-------- Supplied material

(** ** Strings *)

Lemma strcspn_split s reject :
  s = take (strcspn s reject) s ++ drop (strcspn s reject) s.
Proof. by rewrite take_drop. Qed.

Lemma tokens_strsep s word :
  tokens s word =
  match strsep s DELIM with
  | (t, None) => [word ++ t]
  | (t, Some rest) => (word ++ t) :: tokens rest []
  end.
Proof.
  revert word; induction s as [|c s IH]; intros word; unfold strsep; simpl.
  { by rewrite app_nil_r. }
  case_bool_decide as Hc; simpl.
  - by rewrite app_nil_r.
  - rewrite IH. unfold strsep. destruct (drop (strcspn s DELIM) s); by rewrite <-app_assoc.
Qed.

Lemma strsep_shorter s t rest : strsep s DELIM = (t, Some rest) -> (length rest < length s)%nat.
Proof.
  unfold strsep. intros [= _ H]. destruct (drop _ s) as [|c r] eqn:E; [done|].
  injection H as <-. apply (f_equal length) in E. rewrite length_drop in E. simpl in E. lia.
Qed.

(** The loop adds the rules of the words up to the first invalid one. *)
Lemma filter_string_loop_rules fuel f s :
  (length s < fuel)%nat ->
  filter_string_loop fuel f (Some s) =
    (let '(rs, ok) := parse_rules (rule_words s) in
     Ok (foldl add_rule f rs, if (ok : bool) then 0 else -1)).
Proof.
  revert f s; induction fuel as [|fuel IH]; intros f s Hf; [lia|]. cbn [filter_string_loop].
  unfold rule_words. rewrite tokens_strsep.
  destruct (strsep s DELIM) as [t [rest|]] eqn:Es; cbn [app].
  - pose proof (strsep_shorter _ _ _ Es).
    destruct t as [|c t]; cbn [List.filter]; [by rewrite IH by lia|].
    rewrite addFilterRule_parse. cbn [parse_rules].
    destruct (parse_rule (c :: t)) as [r|]; cbn [fmap option_fmap option_map]; [|done].
    rewrite IH by lia. unfold rule_words. by destruct (parse_rules _).
  - destruct t as [|c t]; cbn [List.filter].
    + destruct fuel; reflexivity.
    + rewrite addFilterRule_parse. cbn [parse_rules].
      destruct (parse_rule (c :: t)) as [r|]; cbn [fmap option_fmap option_map]; [|done].
      by destruct fuel.
Qed.

(** ** Priorities *)

Lemma last_rule_snoc rules r name :
  last_rule (rules ++ [r]) name = if bool_decide (r.1 = name) then Some r.2 else last_rule rules name.
Proof. unfold last_rule. by rewrite foldl_snoc. Qed.

(** A rule never carries the default priority. *)
Definition proper (r : list Z * LogPriority) : Prop := r.2 <> LOG_DEFAULT.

----------------

**Instructions for the task**
Transcribe, exactly and without additions, the lines of the records above, beginning with the line that contains "by destruct fuel." and ending with the line that contains "Proof. unfold last_rule.", both included.

**Output below**
      by destruct fuel.
Qed.

(** ** Priorities *)

Lemma last_rule_snoc rules r name :
  last_rule (rules ++ [r]) name = if bool_decide (r.1 = name) then Some r.2 else last_rule rules name.
Proof. unfold last_rule. by rewrite foldl_snoc. Qed.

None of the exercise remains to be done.